The variant was detected in four people who had travelled from Brazil’s Amazonas state to Tokyo earlier this month, and is the latest mutated form of the coronavirus to have emerged during the pandemic.
Japanese scientists are studying the efficacy of the Covid-19 vaccines against the variant, which shares similarities with the highly infectious variants identified in Britain and South Africa that have driven a huge surge in cases across the two nations.
Mr Johnson said he was “concerned” by the variant and that “there are lots of questions we still have”.
“We already have tough measures … to protect this country from new infections coming in from abroad,” he said. “We are taking steps to do that in respect of the Brazilian variant.”
Sir Patrick Vallance, the government’s chief scientific adviser, said the Brazilian and South African variants shared similar features but denied that it could result in a more severe infection.
“What we’re seeing is that mutations are cropping up across the world which are quite similar in terms of the changes … the Brazilian one, like the South African one, has a change of the genetic code, at position 484, and that changes a bit of a shape of the protein.
“The changes that we’re seeing with the variants are largely around increased transmission – it makes it easier to get it from one person to another, it makes it easier therefore to catch,” he said.
There is, however, no evidence yet for the UK version that it makes a difference in terms of how the immune system recognises it, he added. “If you’ve been exposed to the old variant or you’ve had a vaccine, it looks like that’s going to work just as well with this new variant for the UK one.”
Similarly, Japan’s National Institute of Infectious Diseases (NIID) said there is currently “no proof showing the new variant found in those from Brazil is high in infectiousness”.
“In order to further analyse the variant, we need to isolate it first,” a Japanese health ministry official said over the weekend.
“It’s hard to say right now when we can release the details,” he said, adding that the process could take weeks or months.
Of the four travellers who arrived at Tokyo’s Haneda airport on 2 January, a man in his forties had a problem breathing, and a woman in her thirties had a headache and sore throat, the health ministry said.
Two children also tested positive, one of whom had a fever, while the other was asymptomatic.
Tedros Adhanom Ghebreyesus, director general of the World Health Organisation, said on Monday that the agency had been alerted over the weekend of the new variant found in Japan.
He said the variants are “highly problematic” if allowed to burden hospitals and health services already under intense pressure.
The NIID said the new variant belongs to the B.1.1.248 lineage of the coronavirus and has 12 mutations, including N501Y and E484K, in its spike protein – the part of the virus that is responsible for attaching and gaining entry to the body’s cells.
N501Y is a mutation also found in the UK variant, called VOC-202012/01, and has been linked to increased transmissibility of Sars-CoV-2.
Research has shown that E484K could be “associated with escape from neutralising antibodies” – meaning it may be able to evade parts of the body’s natural defence memory that bestows immunity.
Ravi Gupta, professor of clinical microbiology at the University of Cambridge, said it is this specific mutation that is “the most worrying of all”.

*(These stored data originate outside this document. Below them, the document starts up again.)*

(* ===== verification/Merkle.v ===== *)
(** Merkle structures of src/trie: the mountain range of mmr.go, the
    constant-depth tree of cdt.go and the well-balanced tree of wbt.go, with
    their proofs. Nodes are compared by address in the code, so every node
    carries the number of its allocation. The hash functions are parameters.

    Byte slices are values here: the code appends to the hash of a node, which
    is harmless when the slice has no room behind it, as a hash has, or has its
    right sibling there, as consecutive slices of one array do. *)

From S2P Require Import Prelude Chain.

#[local] Open Scope Z_scope.

(** * Hashing (hash.go) *)

Inductive HashType := Blake2b | Keccak.

(** "node", "leaf" and "peak" *)
Definition node_tag : list Z := [110; 111; 100; 101].
Definition leaf_tag : list Z := [108; 101; 97; 102].
Definition peak_tag : list Z := [112; 101; 97; 107].

Definition H0 : list Z := zeros 32.

(** [common.BytesToHash]: the last 32 bytes, padded with zeros on the left. *)
Definition BytesToHash (b : list Z) : list Z :=
  if 32 <? len b then drop (length b - 32) b else zeros (32 - len b) ++ b.

Definition PadToMultipleOfN (x : list Z) (n : Z) : list Z :=
  if n <=? 0 then x
  else let paddingSize := Z.rem (n - Z.rem (len x) n) n in
       if paddingSize =? 0 then x else x ++ zeros paddingSize.

(** * Trees *)

Inductive Node :=
  | Leaf (ptr : nat) (hash value : list Z)
  | Branch (ptr : nat) (hash : list Z) (left right : Node).

Definition ptr (t : Node) : nat := match t with Leaf p _ _ | Branch p _ _ _ => p end.
Definition Hash_ (t : Node) : list Z := match t with Leaf _ h _ | Branch _ h _ _ => h end.

Record MerkleTree := mkTree { root : Node; leaves : list Node }.

(** [findParent] and [findWBTParent]: the node that has [node] as a child. *)
Fixpoint findParent (root : Node) (node : nat) : option Node :=
  if Nat.eqb (ptr root) node then None
  else match root with
       | Leaf _ _ _ => None
       | Branch _ _ l r =>
           if Nat.eqb (ptr l) node || Nat.eqb (ptr r) node then Some root
           else match findParent l node with
                | Some p => Some p
                | None => findParent r node
                end
       end.

(** [findSibling] and [findWBTSibling] *)
Definition findSibling (parent : Node) (node : nat) : option Node :=
  match parent with
  | Leaf _ _ _ => None
  | Branch _ _ l r => if Nat.eqb (ptr l) node then Some r else Some l
  end.

(** The loop of [GenerateCDTJustificationX]: from a node to the root,
    collecting siblings; [None] when the node is not below the root, which the
    code excludes (its nodes are leaves of the tree). *)
Fixpoint climb (fuel : nat) (root current : Node) : option (list (option Node)) :=
  if Nat.eqb (ptr current) (ptr root) then Some []
  else match fuel with
       | O => None
       | S fuel' =>
           parent ← findParent root (ptr current);
           rest ← climb fuel' root parent;
           Some (findSibling parent (ptr current) :: rest)
       end.

(** Number of nodes, a bound on the length of a walk. *)
Fixpoint size_ (t : Node) : nat :=
  match t with Leaf _ _ _ => 1 | Branch _ _ l r => S (size_ l + size_ r) end.

Inductive merkle_error := ErrIndexOutOfRange | ErrNoParent.

Section merkle.
Context `{HashFunction}.

Definition hash_of (t : HashType) (m : list Z) : list Z :=
  match t with Blake2b => hash_bytes m | Keccak => keccak_bytes m end.

Definition computeHash (data : list Z) (t : HashType) : list Z := hash_of t data.
Definition computeNode (data : list Z) (t : HashType) : list Z := hash_of t (node_tag ++ data).
Definition computeLeaf (data : list Z) (t : HashType) : list Z :=
  match t with Blake2b => hash_of t (leaf_tag ++ data) | Keccak => hash_of t data end.

(** * Mountain range (mmr.go) *)

Definition Peak : Type := option (list Z).

Definition hashConcat (l r : Peak) : Peak :=
  match l, r with
  | None, None => None
  | _, _ => Some (keccak_bytes (default H0 l ++ default H0 r))
  end.

Definition R (r : list Peak) (i : nat) (t : Peak) : list Peak := <[i := t]> r.

(** [None]: the bound on the recursion was too small. *)
Fixpoint P (fuel : nat) (r : list Peak) (l : Peak) (n : nat) : option (list Peak) :=
  match fuel with
  | O => None
  | S fuel' =>
      match r !! n with
      | None => Some (r ++ [l])
      | Some None => Some (R r n l)
      | Some (Some x) => P fuel' (R r n None) (hashConcat (Some x) l) (S n)
      end
  end.

Definition appendToMMR (Peaks : list Peak) (l : Peak) : option (list Peak) :=
  P (S (length Peaks)) Peaks l 0.

(** [MMR.Append] on a range of leaves, from an empty range. *)
Fixpoint append_all (Peaks : list Peak) (data : list (list Z)) : option (list Peak) :=
  match data with
  | [] => Some Peaks
  | d :: data' => Peaks ← appendToMMR Peaks (Some d); append_all Peaks data'
  end.

(** [computeSuperPeak] on the reversed list of non-nil peaks. *)
Fixpoint super_peak_rev (hashes : list (list Z)) : list Z :=
  match hashes with
  | [] => keccak_bytes []
  | [h] => h
  | last :: hashes' => keccak_bytes (peak_tag ++ super_peak_rev hashes' ++ last)
  end.

Definition SuperPeak (Peaks : list Peak) : list Z := super_peak_rev (rev (omap id Peaks)).

(** * Constant-depth tree (cdt.go) *)

Fixpoint next_power (fuel : nat) (p n : Z) : Z :=
  match fuel with
  | O => p
  | S fuel' => if p <? n then next_power fuel' (Z.shiftl p 1) n else p
  end.

Definition nextPowerOfTwo (n : Z) : Z := next_power (Z.to_nat n) 1 n.

Definition padLeaves (values : list (list Z)) : list (list Z) :=
  values ++ replicate (Z.to_nat (nextPowerOfTwo (len values) - len values)) H0.

Definition cdt_leaf_hash (value : list Z) : list Z :=
  if decide (value = H0) then H0 else computeLeaf value Blake2b.

(** Leaf nodes, allocated in order. *)
Definition cdt_leaves (values : list (list Z)) : list Node :=
  imap (λ i v, Leaf i (cdt_leaf_hash v) (if decide (v = H0) then H0 else v)) values.

(** One level: nodes are combined in pairs, parents allocated from [next];
    [None] is an index panic on an odd number of nodes. *)
Fixpoint pair_up (ns : list Node) (next : nat) : option (list Node) :=
  match ns with
  | [] => Some []
  | [_] => None
  | nl :: nr :: ns' =>
      rest ← pair_up ns' (S next);
      Some (Branch next (computeNode (Hash_ nl ++ Hash_ nr) Blake2b) nl nr :: rest)
  end.

(** An empty level would recurse for ever: it runs out of fuel. *)
Fixpoint buildTree (fuel : nat) (ns : list Node) (next : nat) : option Node :=
  match fuel with
  | O => None
  | S fuel' =>
      match ns with
      | [n] => Some n
      | _ => nextLevel ← pair_up ns next; buildTree fuel' nextLevel (next + length nextLevel)%nat
      end
  end.

Definition NewCDMerkleTree (values : list (list Z)) : option MerkleTree :=
  match values with
  | [] => Some (mkTree (Leaf 0 H0 []) [])
  | _ =>
      let paddedLeaves := if len values =? 1 then values else padLeaves values in
      let ls := cdt_leaves paddedLeaves in
      root ← buildTree (S (length ls)) ls (length ls);
      Some (mkTree root ls)
  end.

Definition Root (tree : MerkleTree) : list Z := Hash_ (root tree).
Definition RootHash (tree : MerkleTree) : list Z := BytesToHash (Root tree).

Definition IsOutOfRange (mt : MerkleTree) (index : Z) : bool :=
  (index <? 0) || (len (leaves mt) <=? index).

(** The hash that the justification records of a sibling. *)
Definition sibling_hash (s : option Node) : list Z :=
  match s with Some n => BytesToHash (Hash_ n) | None => H0 end.

Definition GenerateCDTJustificationX (mt : MerkleTree) (index xDepth : Z)
    : res merkle_error (list (list Z)) :=
  if IsOutOfRange mt index then Err ErrIndexOutOfRange
  else if len (leaves mt) =? 1 then Ok []
  else
    currentNode ← or_crash (idx (leaves mt) index);
    match climb (size_ (root mt)) (root mt) currentNode with
    | None => Err ErrNoParent
    | Some siblings =>
        let justification := map sibling_hash siblings in
        if xDepth =? 0 then Ok (rev justification)
        else if len justification <=? xDepth then Ok []
        else Ok (rev (drop (Z.to_nat xDepth) justification))
    end.

Fixpoint verify_loop (justification : list (list Z)) (index : Z) (currentHash : list Z) : list Z :=
  match justification with
  | [] => currentHash
  | siblingHash :: rest =>
      let updatedHash :=
        if Z.rem index 2 =? 0 then computeNode (currentHash ++ siblingHash) Blake2b
        else computeNode (siblingHash ++ currentHash) Blake2b in
      verify_loop rest (Z.quot index 2) updatedHash
  end.

Definition VerifyCDTJustificationX (leafHash : list Z) (index : Z)
    (reversedJustification : list (list Z)) (x_depth : Z) : list Z :=
  let justification := rev reversedJustification in
  let maxSteps := if x_depth =? 0 then len justification else x_depth in
  verify_loop (take (Z.to_nat maxSteps) justification) index leafHash.

(** * Well-balanced tree (wbt.go) *)

(** Rounding up half of a length is exact in floating point below [2^53]. *)
Definition ceil_half (n : nat) : nat := (n + 1) / 2.

(** Parents are allocated after their children. *)
Fixpoint buildTreeRecursive (fuel : nat) (nodes : list Node) (next : nat) (t : HashType)
    : option (Node * nat) :=
  match fuel with
  | O => None
  | S fuel' =>
      match nodes with
      | [n] => Some (n, next)
      | _ =>
          let mid := ceil_half (length nodes) in
          '(nl, next) ← buildTreeRecursive fuel' (take mid nodes) next t;
          '(nr, next) ← buildTreeRecursive fuel' (drop mid nodes) next t;
          Some (Branch next (computeNode (Hash_ nl ++ Hash_ nr) t) nl nr, S next)
      end
  end.

Definition wbt_leaves (values : list (list Z)) (t : HashType) : list Node :=
  if len values =? 1 then imap (λ i v, Leaf i (computeLeaf v t) v) values
  else imap (λ i v, Leaf i v v) values.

Pfizer and German partner BioNTech said last week that their vaccine worked against the N501Y mutation found in the British and Brazilian variants.
However, research is ongoing to establish whether the South African variant, with its E484K mutation, will be effectively neutralised by the body’s immune system.
It is unclear how widespread the new Brazilian-based variant is. Separately, a total of 31 countries have so far detected the presence of VOC-202012/01 within their populations.